Remember that content quality, depth, and expertise are shared pillars of both traditional SEO and AEO. By focusing on E-E-A-T, you not only improve your chances with AI but also future-proof your SEO as algorithms continue prioritizing quality.

  • Use Structured Data and Schema Markup: Just as you would mark up your content for rich results in Google (using FAQ schema, HowTo schema, etc.), it’s wise to use structured data to help AI understand your content context. AI answer engines often rely on structured data to pull quick facts (for example, voice assistants using schema to answer a spoken query about store hours). Implementing schemas like FAQPage, HowTo, Product, etc., can make your content more digestible to AI. Additionally, structured data provides context that can enhance trust (e.g., identifying an author as a consistent entity across the web). Google’s AI results are still drawing from the indexed web, so traditional SEO steps, such as schema, proper metadata, and a clean site structure, indirectly aid AEO.
  • Optimize for Conversational Queries: Consider the phrasing people use when speaking or asking full questions, and naturally incorporate those into your content. These are often long-tail, conversational keywords. For instance, a traditional keyword might be “best running shoes 2025”; a conversational query might be, “What are the best running shoes for marathons in 2025?” You should include both types in your content. Tools like Google’s People Also Ask or community forums can reveal natural language questions consumers are asking. Including question-and-answer sections in your content with exactly those phrasings can position you as a match for the AI’s needs.

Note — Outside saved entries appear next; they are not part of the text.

(* ===== verification/AreaNew.v ===== *)
(** * A new difference area

    What [diff_area_new] builds: a chunk size that respects the limits, chunks
    that cover the device exactly, and a state from which the copy-on-write
    system of Cow.v can start; and what it leaves behind when it fails. *)
From S2P Require Import Prelude MemoryChecker Kernel Uapi EventQueue DiffBuffer DiffIo DiffStorage.
From S2P Require Import Chunk DiffArea ChunkSpecs CowInv Cow CowSteps CowImage CowSafety.

(** ** The chunk size *)

Lemma area_count_spec cap s :
  9 ≤ s ≤ 63 → 0 < cap ≤ 2 ^ 54 →
  0 < count_by_shift cap s ∧
  (count_by_shift cap s - 1) * 2 ^ (s - 9) < cap ≤ count_by_shift cap s * 2 ^ (s - 9).
Proof.
  intros Hs Hc. unfold count_by_shift, SECTOR_SHIFT.
  assert (0 < 2 ^ (s - 9)) by (apply pow2_pos; lia).
  assert (2 ^ (s - 9) ≤ 2 ^ 54) by (apply Z.pow_le_mono_r; lia).
  rewrite (u64_small (s - 9)), shiftl_1, round_up_pow2 by lia.
  rewrite Z.shiftr_div_pow2, Z.div_mul by lia.
  pose proof (Z.div_mod (cap + (2 ^ (s - 9) - 1)) (2 ^ (s - 9)) ltac:(lia)).
  pose proof (Z.mod_pos_bound (cap + (2 ^ (s - 9) - 1)) (2 ^ (s - 9)) ltac:(lia)). nia.
Qed.

Section params.
Context {P : ModuleParams}.

(** The conditions under which the loop of [diff_area_calculate_chunk_size] goes
    on at a shift. *)
Definition size_refused (cap min_io shift : Z) : bool :=
  (chunk_maximum_count <? count_by_shift cap shift) || (2 ^ (shift - 9) <? min_io).

Lemma chunk_size_loop_spec fuel cap min_io shift :
  9 ≤ shift → 54 - (shift - 9) ≤ Z.of_nat fuel → shift ≤ 63 →
  0 < cap ≤ 2 ^ 54 → min_io ≤ 2 ^ 54 → 0 < chunk_maximum_count < 2 ^ 31 →
  ∃ s, chunk_size_loop fuel cap min_io shift (count_by_shift cap shift) =
         Some (s, count_by_shift cap s) ∧
    shift ≤ s ≤ 63 ∧ size_refused cap min_io s = false ∧
    ∀ s', shift ≤ s' < s → size_refused cap min_io s' = true.
Proof.
  revert shift. induction fuel as [|fuel IH]; intros shift Hs Hf Hs' Hc Hm Hx; cbn [chunk_size_loop];
    unfold SECTOR_SHIFT; rewrite shiftl_1, u64_small by lia; fold (size_refused cap min_io shift);
    (destruct (size_refused cap min_io shift) eqn:E; [|exists shift; split_and!; try done; lia]).
  - exfalso. assert (shift = 63) as -> by lia. destruct (area_count_spec cap 63) as (? & ? & _); [lia..|].
    unfold size_refused in E. apply orb_true_iff in E as [E%Z.ltb_lt|E%Z.ltb_lt]; [nia|lia].
  - destruct (decide (shift = 63)) as [->|Hne].
    + exfalso. destruct (area_count_spec cap 63) as (? & ? & _); [lia..|].
      unfold size_refused in E. apply orb_true_iff in E as [E%Z.ltb_lt|E%Z.ltb_lt]; [nia|lia].
    + destruct (IH (shift + 1)) as (s & Hl & Hr & Hfin & Hmin); try lia. exists s.
      split_and!; try done; try lia. intros s' Hss. destruct (decide (s' = shift)) as [->|]; [done|].
      apply Hmin. lia.
Qed.

(** C22: the chunk size is always found and is the smallest that fits. For every
    device of up to 2^54 sectors the loop of [diff_area_calculate_chunk_size] ends;
    the chunks cover the device with none to spare, there are no more of them than
    [chunk_maximum_count], a chunk is no smaller than the device's minimal I/O
    size, and no smaller permitted shift has these properties. *)
Theorem diff_area_chunk_size_optimal cap io_min :
  0 < cap ≤ 2 ^ 54 → 0 ≤ io_min < 2 ^ 32 → 9 ≤ chunk_minimum_shift ≤ 63 →
  0 < chunk_maximum_count < 2 ^ 31 →
  ∃ shift count, diff_area_calculate_chunk_size cap io_min = Some (shift, count) ∧
    chunk_minimum_shift ≤ shift ≤ 63 ∧
    (count - 1) * 2 ^ (shift - 9) < cap ≤ count * 2 ^ (shift - 9) ∧
    0 < count ≤ chunk_maximum_count ∧ io_min / 512 ≤ 2 ^ (shift - 9) ∧
    ∀ s, chunk_minimum_shift ≤ s < shift → size_refused cap (io_min / 512) s = true.
Proof.
  intros Hc Hio Hs Hx. unfold diff_area_calculate_chunk_size. rewrite u64_small by lia.
  unfold SECTOR_SHIFT. rewrite Z.shiftr_div_pow2 by lia. change (2 ^ 9) with 512.
  assert (io_min / 512 ≤ 2 ^ 54) by (apply Z.div_le_upper_bound; lia).
  destruct (chunk_size_loop_spec 64 cap (io_min / 512) chunk_minimum_shift)
    as (s & -> & Hr & Hfin & Hmin); try lia.
  exists s, (count_by_shift cap s). destruct (area_count_spec cap s) as (? & ?); [lia..|].
  unfold size_refused in Hfin. bool_hyps. split_and!; try done; lia.
Qed.
End params.

(** ** The chunks of a new area *)

Definition new_chunk (count n : Z) : chunk :=
  {| number := n; chunk_sector_count := count; lock := false; state := 0; chunk_buffer := None;
     chunk_region := None; chunk_io := None |}.

(** From [s] to [s'] only the chunks from [n] to [n + k] were added, and counted. *)
Record chunks_added (n k : Z) (s s' : sys) : Prop := {
  ca_area : area s' = (let a := area s in {| a with chunk_map := chunk_map (area s') |});
  ca_chunks m : chunk_map (area s') !! m =
    if bool_decide (n ≤ m < n + k) then Some (new_chunk (sectors s) m) else chunk_map (area s) !! m;
  ca_size : Z.of_nat (size (chunk_map (area s'))) = Z.of_nat (size (chunk_map (area s))) + k;
  ca_storage : storage s' = storage s;
  ca_quiet : quiet (kern s) (kern s');
  ca_oops : oops s' = oops s ∧ hung s' = hung s;
  ca_mem t : mem_delta (kern s) (kern s') t (if bool_decide (t = memory_object_chunk) then k else 0);
}.

Lemma chunks_added_nil n s : chunks_added n 0 s s.
Proof.
  split; try done; [by destruct s as [[]]| |lia|].
  - intros m. rewrite bool_decide_eq_false_2 by lia. done.
  - intros t. unfold mem_delta. case_bool_decide; lia.
Qed.

Lemma chunks_added_trans n k s1 s2 s3 :
  0 ≤ k → chunks_added n 1 s1 s2 → chunks_added (n + 1) k s2 s3 → chunks_added n (k + 1) s1 s3.
Proof.
  intros Hk A B. destruct A as [A1 A2 A3 A4 A5 A6 A7], B as [B1 B2 B3 B4 B5 B6 B7].
  assert (Es : sectors s2 = sectors s1) by (by rewrite A1). split; try congruence; try lia.
  - by rewrite B1, A1.
  - intros m. rewrite B2, A2, Es. repeat case_bool_decide; done || lia.
  - by rewrite A5.
  - destruct A6, B6. split; congruence.
  - intros t. specialize (A7 t). specialize (B7 t). unfold mem_delta in *. case_bool_decide; lia.
Qed.

Lemma alloc_chunks_spec count n s :
  (∀ m, n ≤ m → chunk_map (area s) !! m = None) →
  wp (alloc_chunks count n) s (λ ret s',
    ∃ k, 0 ≤ k ≤ Z.of_nat count ∧ chunks_added n k s s' ∧ (ret = 0 ∧ k = Z.of_nat count ∨ ret < 0)).
Proof.
  revert n s. induction count as [|count IH]; intros n s Hn; cbn [alloc_chunks].
  { wp_steps. exists 0. split; [lia|]. split; [apply chunks_added_nil|by left]. }
  wp_step. unfold on_kern at 1. rewrite wp_zoom. unfold chunk_alloc. wp_step. apply wp_alloc.
  intros ok vs. destruct ok; cbn [negb]; wp_steps.
  2:{ exists 0. split; [lia|]. split; [|right; unfold ENOMEM; lia].
      by destruct (chunks_added_nil n s). }
  unfold on_kern at 1. rewrite wp_zoom. apply wp_oracle. intros v vs'. cbn [kern area].
  wp_if Ev; bool_hyps.
  - wp_step. unfold on_kern. wp_steps. exists 0. split; [lia|]. split; [|right; lia].
    destruct (chunks_added_nil n s). split; try done. intros t. unfold mem_delta. cbn.
    unfold upd. repeat case_decide; case_bool_decide; subst; try done; lia.
  - wp_step. unfold on_area at 1. wp_steps. cbn [area].
    match goal with |- wp _ ?x _ => set (s1 := x) end.
    assert (A : chunks_added n 1 s s1).
    { split; try done.
      - intros m. cbn. destruct (decide (m = n)) as [->|Hne].
        + rewrite lookup_insert_eq, bool_decide_eq_true_2 by lia. done.
        + rewrite lookup_insert_ne, bool_decide_eq_false_2 by lia. done.
      - cbn. rewrite map_size_insert_None by (by apply Hn). lia.
      - intros t. unfold mem_delta. cbn. unfold upd. case_decide; case_bool_decide; subst; try done; lia. }
    eapply wp_mono; [apply IH|].
    + intros m Hm. cbn. rewrite lookup_insert_ne by lia. apply Hn. lia.
    + intros ret s2 (k & Hk & B & Hr). exists (k + 1). split; [lia|].
      split; [by eapply chunks_added_trans; [lia|..]|]. destruct Hr as [[-> ->]|?]; [left; lia|by right].
Qed.

(** ** Giving the chunks back *)

(** From [s] to [s'] the chunks [ns] were freed. *)
Record chunks_freed (ns : list Z) (s s' : sys) : Prop := {
  cr_area : area s' = (let a := area s in {| a with chunk_map := chunk_map (area s') |});
  cr_chunks m : m ∉ ns → chunk_map (area s') !! m = chunk_map (area s) !! m;
  cr_storage : storage s' = storage s;
  cr_quiet : quiet (kern s) (kern s');
  cr_oops : oops s' = oops s ∧ hung s' = hung s;
  cr_mem t : mem_delta (kern s) (kern s') t (if bool_decide (t = memory_object_chunk) then - lenZ ns else 0);
}.

Section free.
Context {P : ModuleParams}.

(** Only chunk [n] has changed. *)
Record only_chunk (n : Z) (s s' : sys) : Prop := {
  oc_area : area s' = (let a := area s in {| a with chunk_map := chunk_map (area s') |});
  oc_chunks m : m ≠ n → chunk_map (area s') !! m = chunk_map (area s) !! m;
  oc_storage : storage s' = storage s;
  oc_kern : kern s' = kern s;
  oc_oops : oops s' = oops s ∧ hung s' = hung s;
}.

Lemma only_chunk_trans n s1 s2 s3 : only_chunk n s1 s2 → only_chunk n s2 s3 → only_chunk n s1 s3.
Proof.
  intros [A1 A2 A3 A4 [A5 A6]] [B1 B2 B3 B4 [B5 B6]]. split; try congruence.
  - by rewrite B1, A1.
  - intros m Hm. by rewrite B2, A2.
  - split; congruence.
Qed.

Lemma wp_modc_only n f c s0 s Q :
  only_chunk n s0 s → at_chunk n c s →
  (∀ s', only_chunk n s0 s' → at_chunk n (f c) s' → Q tt s') → wp (modc n f) s Q.
Proof.
  intros Ho Hc HQ. unfold modc, on_area. wp_steps. apply HQ.
  - eapply only_chunk_trans; [exact Ho|]. split; try done. intros m Hm. cbn. by rewrite lookup_alter_ne.
  - unfold at_chunk in *. cbn. by rewrite lookup_alter_eq, Hc.
Qed.

Lemma chunk_free_spec n k s :
  at_chunk n (new_chunk k n) s → wp (chunk_free n) s (λ _ s', chunks_freed [n] s s').
Proof.
  intros Hc. unfold chunk_free, down. wp_step. wp_step. apply (wp_getc _ _ _ _ Hc). cbn [lock new_chunk].
  apply (wp_modc_only n _ (new_chunk k n) s); [by split; destruct s as [[]]|done|]. intros s1 O1 H1.
  unfold chunk_diff_buffer_release. wp_step. wp_step. apply (wp_getc _ _ _ _ H1).
  cbn [chunk_buffer new_chunk]. wp_steps. apply (wp_getc _ _ _ _ H1).
  cbn [chunk_region new_chunk diff_storage_free_region]. wp_step. unfold on_kern at 1. rewrite wp_zoom. wp_steps.
  replace {| s1 with kern := kern s1 |} with s1 by (by destruct s1).
  apply (wp_modc_only _ _ _ _ _ _ O1 H1). intros s2 O2 H2. wp_step. unfold up.
  apply (wp_modc_only _ _ _ _ _ _ O2 H2). intros s3 [A1 A2 A3 A4 A5] _. unfold on_area, on_kern. wp_steps.
  split; cbn; try done.
  - by rewrite A1.
  - intros m Hm. rewrite list_elem_of_singleton in Hm. rewrite lookup_delete_ne by done. by apply A2.
  - intros t. unfold mem_delta. cbn. rewrite A4. unfold upd. case_decide; case_bool_decide; subst; done || lia.
Qed.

Essentially, you want to anticipate the questions and answer them in your copy.
  • Format Content for Snippets and Voice: AI answers often resemble an expanded featured snippet. Continue to optimize for featured snippets by using clear and succinct paragraphs that directly answer a question immediately after it is posed. Use lists or tables for step-by-step or data-driven answers, and ensure the answer can be understood out of context. For voice search, keep sentences brief and to the point, since they might be read aloud. Google’s voice answers often come from content that reads in a conversational, natural tone, rather than being overly formal or stuffed with keywords. Including a summary section or a “In a nutshell, …” line for key topics might help an AI grab the summary. According to SEO experts, content written in a conversational, snippet-friendly style is more likely to be extracted by AI engines.
  • Leverage Multi-Modal Content (Images, Video) and Alt Text: AI models don’t just read text; they can also analyze images and even video transcripts. Ensure your images have descriptive alt text (valid for both accessibility and AI context). Consider creating short video explainers for key topics – YouTube videos might get referenced by AI or appear in AI-driven carousels. Google’s generative search is increasingly blending images and text in answers for issues like shopping. By providing high-quality visuals (with proper metadata), you increase your content’s chances of being featured in those rich AI results. For example, if you have a product, using Google’s 3D image schema (so that it can appear in interactive results) could be beneficial – Google noted that interactive 3D results get 50% more engagement than static ones.
  • Monitor and Adapt: Start tracking how and when your brand appears in AI contexts. This might include manually querying ChatGPT/Bing for industry questions to see if you’re mentioned, or using emerging tools that attempt to measure “LLM visibility.” If you find AI is citing competitors and you are not, analyze why – do they have more thorough content on specific subtopics? Do others more frequently reference them? This is new territory, but it’s wise to monitor your share of voice in AI answers much like you’d track search rankings. Also, keep an eye on Google’s Search Console (which now may report on AI overview traffic or similar, as those features roll out) to see if your content is being used in SGE.

Importantly, AEO isn’t a total departure from SEO – it builds on the same fundamentals. A site that is technically sound, fast, and mobile-friendly still has an advantage (since AI can’t see your content if it’s not crawlable). Backlinks and brand mentions still matter because they build authority. Good user experience still counts (if an AI result provides a link and users click through to a poor site, that doesn’t help you). Think of AEO as the next chapter of SEO – you still need to do everything you did for SEO, plus actively shape your content and strategy for the AI answer landscape.One new concept to be aware of is “prompt optimization” or prompt engineering for search. This refers to structuring your content (or even providing metadata hints) so that it aligns with how AI models might be prompted. For instance, some companies are experimenting with special files (like LLM.txt) that give instructions to AI crawlers on how to use their content. While this is cutting-edge and not standardized, the general idea is to consider the questions people will ask, not just the keywords they will type. Suppose you align your content with the actual natural language questions (and even incorporate those questions verbatim on your pages). In that case, you increase the likelihood that an AI will pick it up to answer a similar question.In summary, to optimize for AI-driven search engines, you should offer high-quality, trustworthy content that answers questions directly and succinctly, use structured formats and schema to make that content machine-friendly, and ensure your brand’s authority signals (E-E-A-T) are strong across the web. By doing so, you position your business to be the trusted answer when consumers ask their digital assistants or AI tools about your field.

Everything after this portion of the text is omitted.